◆ **DATASET RECORDS**
(** The rest of a string after its opening quote: its bytes, unescaped, and
    what follows the closing quote.  [skip] counts the bytes of a valid rune
    still to copy; [high] is a high surrogate waiting for its partner. *)
Fixpoint parseString (high : option Z) (skip : nat) (b : list byte) : option (list byte * list byte) :=
  let lone := match high with Some _ => encodeRune 65533 | None => [] end in
  let emit (out : list byte) (r : option (list byte * list byte)) :=
    '(s, rest) ← r; Some (lone ++ out ++ s, rest) in
  match b with
  | [] => None
  | x :: b' =>
    match skip with
    | S k => '(s, rest) ← parseString None k b'; Some (x :: s, rest)
    | O =>
      if byteZ x =? 34 then Some (lone, b')
      else if byteZ x =? 92 then
        match b' with
        | [] => None
        | e :: b2 =>
          if isCh e "u" then
            match b2 with
            | h1 :: h2 :: h3 :: h4 :: b3 =>
              r ← hex4 h1 h2 h3 h4;
              match high with
              | Some hi =>
                if isLow r then
                  '(s, rest) ← parseString None 0 b3;
                  Some (encodeRune (65536 + (hi - 55296) * 1024 + (r - 56320)) ++ s, rest)
                else if isHigh r then
                  '(s, rest) ← parseString (Some r) 0 b3; Some (lone ++ s, rest)
                else emit (encodeRune r) (parseString None 0 b3)
              | None =>
                if isHigh r then parseString (Some r) 0 b3
                else emit (encodeRune r) (parseString None 0 b3)
              end
            | _ => None
            end
          else if (byteZ e =? 34) || (byteZ e =? 92) || isCh e "/" then emit [e] (parseString None 0 b2)
          else if isCh e "b" then emit [Zbyte 8] (parseString None 0 b2)
          else if isCh e "f" then emit [Zbyte 12] (parseString None 0 b2)
          else if isCh e "n" then emit [Zbyte 10] (parseString None 0 b2)
          else if isCh e "r" then emit [Zbyte 13] (parseString None 0 b2)
          else if isCh e "t" then emit [Zbyte 9] (parseString None 0 b2)
          else None
        end
      else if byteZ x <? 32 then None
      else if byteZ x <? 128 then emit [x] (parseString None 0 b')
      else
        match decodeRune b with
        | Some (_, w) => emit [x] (parseString None (w - 1) b')
        | None => emit (encodeRune 65533) (parseString None 0 b')
        end
    end
  end.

◆ **PROBLEM TO SOLVE**
Repeat every line of the material exactly as given.

◆ **EXPECTED OUTPUT**
(** The rest of a string after its opening quote: its bytes, unescaped, and
    what follows the closing quote.  [skip] counts the bytes of a valid rune
    still to copy; [high] is a high surrogate waiting for its partner. *)
Fixpoint parseString (high : option Z) (skip : nat) (b : list byte) : option (list byte * list byte) :=
  let lone := match high with Some _ => encodeRune 65533 | None => [] end in
  let emit (out : list byte) (r : option (list byte * list byte)) :=
    '(s, rest) ← r; Some (lone ++ out ++ s, rest) in
  match b with
  | [] => None
  | x :: b' =>
    match skip with
    | S k => '(s, rest) ← parseString None k b'; Some (x :: s, rest)
    | O =>
      if byteZ x =? 34 then Some (lone, b')
      else if byteZ x =? 92 then
        match b' with
        | [] => None
        | e :: b2 =>
          if isCh e "u" then
            match b2 with
            | h1 :: h2 :: h3 :: h4 :: b3 =>
              r ← hex4 h1 h2 h3 h4;
              match high with
              | Some hi =>
                if isLow r then
                  '(s, rest) ← parseString None 0 b3;
                  Some (encodeRune (65536 + (hi - 55296) * 1024 + (r - 56320)) ++ s, rest)
                else if isHigh r then
                  '(s, rest) ← parseString (Some r) 0 b3; Some (lone ++ s, rest)
                else emit (encodeRune r) (parseString None 0 b3)
              | None =>
                if isHigh r then parseString (Some r) 0 b3
                else emit (encodeRune r) (parseString None 0 b3)
              end
            | _ => None
            end
          else if (byteZ e =? 34) || (byteZ e =? 92) || isCh e "/" then emit [e] (parseString None 0 b2)
          else if isCh e "b" then emit [Zbyte 8] (parseString None 0 b2)
          else if isCh e "f" then emit [Zbyte 12] (parseString None 0 b2)
          else if isCh e "n" then emit [Zbyte 10] (parseString None 0 b2)
          else if isCh e "r" then emit [Zbyte 13] (parseString None 0 b2)
          else if isCh e "t" then emit [Zbyte 9] (parseString None 0 b2)
          else None
        end
      else if byteZ x <? 32 then None
      else if byteZ x <? 128 then emit [x] (parseString None 0 b')
      else
        match decodeRune b with
        | Some (_, w) => emit [x] (parseString None (w - 1) b')
        | None => emit (encodeRune 65533) (parseString None 0 b')
        end
    end
  end.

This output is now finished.